» **Exercise instructions**
Beneath this instruction is a listing; print exactly the lines in it starting at the line that contains "destruct (node_at_lt nodes index" and going through the line that contains "Lemma seed_leaves_invariant (I".

» **Records provided**

Lemma insert_by_freq_stop (nodes : list HuffmanNode) (f : Z) (index p : nat)
    (post : list nat) (nd : HuffmanNode) :
  nodes !! p = Some nd -> f < freq nd ->
  insert_by_freq nodes f index (p :: post) = Ok (index :: p :: post).
Proof.
  intros Hnd Hlt. simpl. rewrite (node_at_Some _ _ _ Hnd). simpl.
  destruct (Z.ltb_spec f (freq nd)); [reflexivity | lia].
Qed.

(** On a list of valid indices the scan succeeds and adds exactly the new
    index. *)
Lemma insert_by_freq_ok (nodes : list HuffmanNode) (f : Z) (index : nat) (tree : list nat) :
  Forall (fun i => (i < length nodes)%nat) tree ->
  exists pre post, tree = pre ++ post /\
    insert_by_freq nodes f index tree = Ok (pre ++ index :: post).
Proof.
  induction 1 as [|i tree Hi _ (pre & post & -> & IH)]; simpl.
  - exists [], []. split; reflexivity.
  - destruct (node_at_lt nodes i Hi) as (nd & _ & ->). simpl.
    destruct (f <? freq nd).
    + exists [], (i :: pre ++ post). split; reflexivity.
    + rewrite IH. simpl. exists (i :: pre), post. split; reflexivity.
Qed.

Lemma add_node_ok (tree : list nat) (nodes : list HuffmanNode) (index : nat) :
  (index < length nodes)%nat ->
  Forall (fun i => (i < length nodes)%nat) tree ->
  exists pre post, tree = pre ++ post /\
    add_node tree nodes index = Ok (pre ++ index :: post).
Proof.
  intros Hi Htree. unfold add_node.
  destruct (node_at_lt nodes index Hi) as (nd & _ & ->). simpl.
  apply insert_by_freq_ok. assumption.
Qed.

Lemma read_u32_ok (s : list Z) :
  (4 <= length s)%nat -> read_u32 s = Ok (le_uint (take 4 s), drop 4 s).
Proof.
  intros H. unfold read_u32, unpack_unsigned.
  rewrite length_take, Nat.min_l by lia. reflexivity.
Qed.

(** An invariant [I] of the seeding loop that every iteration keeps holds
    when the loop ends; [k] counts the iterations done and the frequency read
    in iteration [k] is entry [k] of the table the stream starts with. *)
Lemma seed_leaves_invariant (I : nat -> list nat -> list HuffmanNode -> Prop) (n : nat) :
  forall (i : nat) (s : list Z) (tree : list nat) (nodes : list HuffmanNode),
    (4 * n <= length s)%nat ->
    I i tree nodes ->
    (forall k tree nodes, (k < n)%nat -> I (i + k)%nat tree nodes ->
       exists nd tree',
         nodes !! (i + k)%nat = Some nd /\
         add_node tree
           (<[(i + k)%nat := mkNode (nth k (fields 4 n s) 0) (left nd) (right nd)]> nodes)
           (i + k) = Ok tree' /\
         I (S (i + k)) tree'
           (<[(i + k)%nat := mkNode (nth k (fields 4 n s) 0) (left nd) (right nd)]> nodes)) ->
    exists tree' nodes',
      seed_leaves n i s tree nodes = Ok (drop (4 * n) s, tree', nodes') /\
      I (i + n)%nat tree' nodes'.
Proof.
  induction n as [|n IH]; intros i s tree nodes Hlen Hinv Hstep.
  - exists tree, nodes. simpl. rewrite Nat.add_0_r. split; [reflexivity | assumption].
  - destruct (Hstep 0%nat tree nodes ltac:(lia)) as (nd & tree1 & Hnd & Hadd & Hinv1).
    { rewrite Nat.add_0_r. assumption. }
    rewrite Nat.add_0_r in Hnd, Hadd, Hinv1.
    cbn [seed_leaves]. rewrite read_u32_ok by lia. cbn [bind].
    rewrite (node_at_Some _ _ _ Hnd). cbn [bind].
    cbn [fields nth] in Hadd, Hinv1. rewrite Hadd. cbn [bind].
    destruct (IH (S i) (drop 4 s) tree1
                (<[i := mkNode (le_uint (take 4 s)) (left nd) (right nd)]> nodes))
      as (tree' & nodes' & Hrun & Hfinal).
    + rewrite length_drop. lia.
    + assumption.
    + intros k tree2 nodes2 Hk Hinv2.
      replace (S i + k)%nat with (i + S k)%nat in * by lia.
      destruct (Hstep (S k) tree2 nodes2 ltac:(lia) Hinv2) as (nd2 & tree3 & H1 & H2 & H3).
      exists nd2, tree3. cbn [fields nth] in H2, H3. repeat split; assumption.
    + exists tree', nodes'. rewrite Hrun.
      replace (S i + n)%nat with (i + S n)%nat in Hfinal by lia.
      rewrite drop_drop. replace (4 + 4 * n)%nat with (4 * S n)%nat by lia.
      split; [reflexivity | assumption].
Qed.
(** X9: ingesting a file and then invalidating its path leaves the records
    as invalidating the path alone would, with one difference: every id
    the document declared is gone from the index of its class, also when
    another file had registered that id before. *)
Theorem ingest_then_invalidate (file : FileInput.t) (cfg : GtsConfig X)
    (w : World) :
  inGtsViewerDir (FileInput.path file) = false →
  let p := FileInput.path file in
  let es :=
    registeredEntities X p (FileInput.name file) (FileInput.content file)
      (getGtsConfig X cfg) in
  let w1 := ingestFiles X [file] cfg w in
  let after := invalidateFile (heap w1) p (registry w1) in
  let without := invalidateFile (heap w) p (registry w) in
  (∀ k, JsMap.get k (jsonObjs after)
        = if decide (k ∈ JsonEntity.id <$> filter (λ e, is_object e : bool) es)
          then None else JsMap.get k (jsonObjs without))
  ∧ (∀ k, JsMap.get k (jsonSchemas after)
          = if decide (k ∈ JsonEntity.id
                             <$> filter (λ e, is_schema e : bool) es)
            then None else JsMap.get k (jsonSchemas without))
  ∧ (∀ q, JsMap.get q (jsonFiles after) = JsMap.get q (jsonFiles without))
  ∧ (∀ q, JsMap.get q (invalidFiles after)
          = JsMap.get q (invalidFiles without))
  ∧ (∀ q, default [] (JsMap.get q (jsonFileObjs after))
          = default [] (JsMap.get q (jsonFileObjs without)))
  ∧ (∀ q, default [] (JsMap.get q (jsonFileSchemas after))
          = default [] (JsMap.get q (jsonFileSchemas without))).
Proof.
  intros Hv. cbv zeta. unfold ingestFiles. cbn [foldl]. rewrite Hv.
  set (p := FileInput.path file).
  set (cfg' := getGtsConfig X cfg).
  set (es := registeredEntities X p (FileInput.name file)
               (FileInput.content file) cfg').
  set (w0 := processFileContent X p (FileInput.name file)
               (FileInput.content file) cfg' w).
  pose proof (validateEntities_closed X w0) as Hclosed.
  pose proof (λ ref, partly_validated_id X _ _ _ ref Hclosed) as Hids.
  destruct Hclosed as ((Hs & Ho & Hf & Hi & Hfo & Hfs & _) & _).
  destruct (processFileContent_owned X p (FileInput.name file)
              (FileInput.content file) cfg' w) as [Hoo Hos].
  fold es w0 in Hoo, Hos.
  assert (heap w0 = heap w ++ es) as Hheap
    by apply processFileContent_heap.
  split_and!.
  - intros k.
    destruct (invalidateFile_removes_listed_ids (heap (validateEntities X w0))
                p k (registry (validateEntities X w0))) as [-> _].
    destruct (invalidateFile_removes_listed_ids (heap w) p k (registry w))
      as [-> _].
    rewrite Hfo, Ho, Hoo, (listed_ids_ext _ (heap w0)) by done.
    rewrite Hheap.
    unfold w0. rewrite processFileContent_jsonObjs. fold es.
    destruct (decide (k ∈ JsonEntity.id <$> filter _ es)) as [Hin|Hnin].
    + rewrite decide_True; [done|].
      by apply listed_ids_new, elem_of_declared.
    + rewrite decide_False
        by (intros ?%listed_ids_new%elem_of_declared; done).
      destruct (last_registered is_object k es) as [i|] eqn:Hl; [|done].
      exfalso. apply Hnin, elem_of_declared.
      apply last_registered_Some in Hl as (e & He & ? & ?).
      exists e. split_and!; [|done..]. by eapply list_elem_of_lookup_2.
  - intros k.
    destruct (invalidateFile_removes_listed_ids (heap (validateEntities X w0))
                p k (registry (validateEntities X w0))) as [_ ->].
    destruct (invalidateFile_removes_listed_ids (heap w) p k (registry w))
      as [_ ->].
    rewrite Hfs, Hs, Hos, (listed_ids_ext _ (heap w0)) by done.
    rewrite Hheap.
    unfold w0. rewrite processFileContent_jsonSchemas. fold es.
    destruct (decide (k ∈ JsonEntity.id <$> filter _ es)) as [Hin|Hnin].
    + rewrite decide_True; [done|].
      by apply listed_ids_new, elem_of_declared.
    + rewrite decide_False
        by (intros ?%listed_ids_new%elem_of_declared; done).
      destruct (last_registered is_schema k es) as [i|] eqn:Hl; [|done].
      exfalso. apply Hnin, elem_of_declared.
      apply last_registered_Some in Hl as (e & He & ? & ?).
      exists e. split_and!; [|done..]. by eapply list_elem_of_lookup_2.
  - intros q. rewrite !invalidateFile_jsonFiles, Hf, !get_delete.
    case_decide; [done|]. unfold w0.
    by rewrite processFileContent_jsonFiles, decide_False.
  - intros q. rewrite !invalidateFile_invalidFiles, Hi, !get_delete.
    case_decide; [done|]. unfold w0.
    by rewrite processFileContent_invalidFiles, decide_False.
  - intros q. destruct (decide (q = p)) as [->|Hne].
    + rewrite !invalidateFile_owned_objs.
      by destruct (JsMap.get p (jsonFileObjs (registry (validateEntities X w0)))),
        (JsMap.get p (jsonFileObjs (registry w))).
    + rewrite !invalidateFile_owned_objs_other, Hfo by done. unfold w0.
      by rewrite processFileContent_jsonFileObjs, decide_False.
  - intros q. destruct (decide (q = p)) as [->|Hne].
    + rewrite !invalidateFile_owned_schemas.
      by destruct
           (JsMap.get p (jsonFileSchemas (registry (validateEntities X w0)))),
        (JsMap.get p (jsonFileSchemas (registry w))).
    + rewrite !invalidateFile_owned_schemas_other, Hfs by done. unfold w0.
      by rewrite processFileContent_jsonFileSchemas, decide_False.
Qed.

End Processing.

Lemma last_entity_with_an_id_is_found_witness :
  let es :=
    registeredEntities Sample.X "c.json" "c.json"
      (FileInput.content Sample.fileC) tt in
  let w' :=
    processFileContent Sample.X "c.json" "c.json"
      (FileInput.content Sample.fileC) tt Sample.emptyWorld in
  let index :=
    if is_schema Sample.entityO1 then jsonSchemas (registry w')
    else jsonObjs (registry w') in
  ∃ j e',
    1 ≤ j ∧ es !! j = Some e'
    ∧ JsonEntity.id e' = JsonEntity.id Sample.entityO1
    ∧ is_schema e' = is_schema Sample.entityO1
    ∧ (∀ j' e'', j < j' → es !! j' = Some e'' →
         is_schema e'' = is_schema Sample.entityO1 →
         JsonEntity.id e'' ≠ JsonEntity.id Sample.entityO1)
    ∧ JsMap.get (JsonEntity.id Sample.entityO1) index
      = Some (length (heap Sample.emptyWorld) + j)
    ∧ heap w' !! (length (heap Sample.emptyWorld) + j) = Some e'.
Proof.
  by apply (last_entity_with_an_id_is_found Sample.X "c.json" "c.json"
              (FileInput.content Sample.fileC) tt Sample.emptyWorld 1
              Sample.entityO1).
Defined.

Lemma ingest_then_invalidate_witness :
  let w := ingestFiles Sample.X [Sample.fileA] tt Sample.emptyWorld in
  let p := FileInput.path Sample.fileB in
  let es :=
    registeredEntities Sample.X p (FileInput.name Sample.fileB)
      (FileInput.content Sample.fileB) (getGtsConfig Sample.X tt) in
  let w1 := ingestFiles Sample.X [Sample.fileB] tt w in
  let after := invalidateFile (heap w1) p (registry w1) in
  let without := invalidateFile (heap w) p (registry w) in
  (∀ k, JsMap.get k (jsonObjs after)
        = if decide (k ∈ JsonEntity.id <$> filter (λ e, is_object e : bool) es)
          then None else JsMap.get k (jsonObjs without))
  ∧ (∀ k, JsMap.get k (jsonSchemas after)
          = if decide (k ∈ JsonEntity.id
                             <$> filter (λ e, is_schema e : bool) es)
            then None else JsMap.get k (jsonSchemas without))
  ∧ (∀ q, JsMap.get q (jsonFiles after) = JsMap.get q (jsonFiles without))
  ∧ (∀ q, JsMap.get q (invalidFiles after)
          = JsMap.get q (invalidFiles without))
  ∧ (∀ q, default [] (JsMap.get q (jsonFileObjs after))
          = default [] (JsMap.get q (jsonFileObjs without)))
  ∧ (∀ q, default [] (JsMap.get q (jsonFileSchemas after))
          = default [] (JsMap.get q (jsonFileSchemas without))).
Proof.
  by apply (ingest_then_invalidate Sample.X Sample.fileB tt
              (ingestFiles Sample.X [Sample.fileA] tt Sample.emptyWorld)).
Defined.

(** The id [X] of [a.json] is gone after [b.json], which declares it too,
    is ingested and invalidated. *)
Example ingest_then_invalidate_sample :
  let w := ingestFiles Sample.X [Sample.fileA] tt Sample.emptyWorld in
  let w1 := ingestFiles Sample.X [Sample.fileB] tt w in
  JsMap.get "X" (jsonObjs (registry w)) = Some 0
  ∧ JsMap.get "X" (jsonObjs (invalidateFile (heap w1) "b.json" (registry w1)))
    = None
  ∧ JsMap.get "X" (jsonObjs (invalidateFile (heap w) "b.json" (registry w)))
    = Some 0.
Proof. done. Qed.

(** ** Invariants of the registry

    What every call of a public method keeps, and so what holds of every
    world a new registry gets to. *)

Section Invariants.
Context (X : Collaborators).

Lemma revalidated_id_class e e' :
  revalidated e e' →
  JsonEntity.id e' = JsonEntity.id e ∧ JsonEntity.class e' = JsonEntity.class e.
Proof. intros ->. done. Qed.

Lemma consistent_ext w w' :
  jsonSchemas (registry w') = jsonSchemas (registry w) →
  jsonObjs (registry w') = jsonObjs (registry w) →
  jsonFiles (registry w') = jsonFiles (registry w) →
  invalidFiles (registry w') = invalidFiles (registry w) →
  jsonFileObjs (registry w') = jsonFileObjs (registry w) →
  jsonFileSchemas (registry w') = jsonFileSchemas (registry w) →
  length (heap w') = length (heap w) →
  (∀ ref e, heap w !! ref = Some e →
     ∃ e', heap w' !! ref = Some e' ∧ revalidated e e') →
  consistent w → consistent w'.
Proof.
  intros Hs Ho Hf Hi Hfo Hfs Hlen Hheap
    (Hwf & [Hks Hko] & (Hf1 & Hf2 & Hf3) & Htr & [Hos Hoo]).
  unfold consistent, well_formed, keyed_by_id, files_by_path,
    tracked_files_own_entities, no_orphans, ownedBy in *.
  rewrite Hs, Ho, Hf, Hi, Hfo, Hfs, Hlen. split_and!; try done; try tauto.
  - intros k ref (e & He & Hid & Hc)%Hks.
    apply Hheap in He as (e' & He' & [??]%revalidated_id_class).
    exists e'. split_and!; congruence.
  - intros k ref (e & He & Hid & Hc)%Hko.
    apply Hheap in He as (e' & He' & [??]%revalidated_id_class).
    exists e'. split_and!; congruence.
Qed.

Lemma consistent_frame w w' :
  validation_frame w w' → consistent w → consistent w'.
Proof.
  intros ((Hs & Ho & Hf & Hi & Hfo & Hfs & _ & _) & Hlen & Hheap).
  by apply consistent_ext.
Qed.

Lemma listed_ids_elem h listed ref e :
  ref ∈ listed → h !! ref = Some e → JsonEntity.id e ∈ listed_ids h listed.
Proof.
  intros Hin He. unfold listed_ids. apply list_elem_of_omap.
  exists ref. by rewrite He.
Qed.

» **The completed task**
  destruct (node_at_lt nodes index Hi) as (nd & _ & ->). simpl.
  apply insert_by_freq_ok. assumption.
Qed.

Lemma read_u32_ok (s : list Z) :
  (4 <= length s)%nat -> read_u32 s = Ok (le_uint (take 4 s), drop 4 s).
Proof.
  intros H. unfold read_u32, unpack_unsigned.
  rewrite length_take, Nat.min_l by lia. reflexivity.
Qed.

(** An invariant [I] of the seeding loop that every iteration keeps holds
    when the loop ends; [k] counts the iterations done and the frequency read
    in iteration [k] is entry [k] of the table the stream starts with. *)
Lemma seed_leaves_invariant (I : nat -> list nat -> list HuffmanNode -> Prop) (n : nat) :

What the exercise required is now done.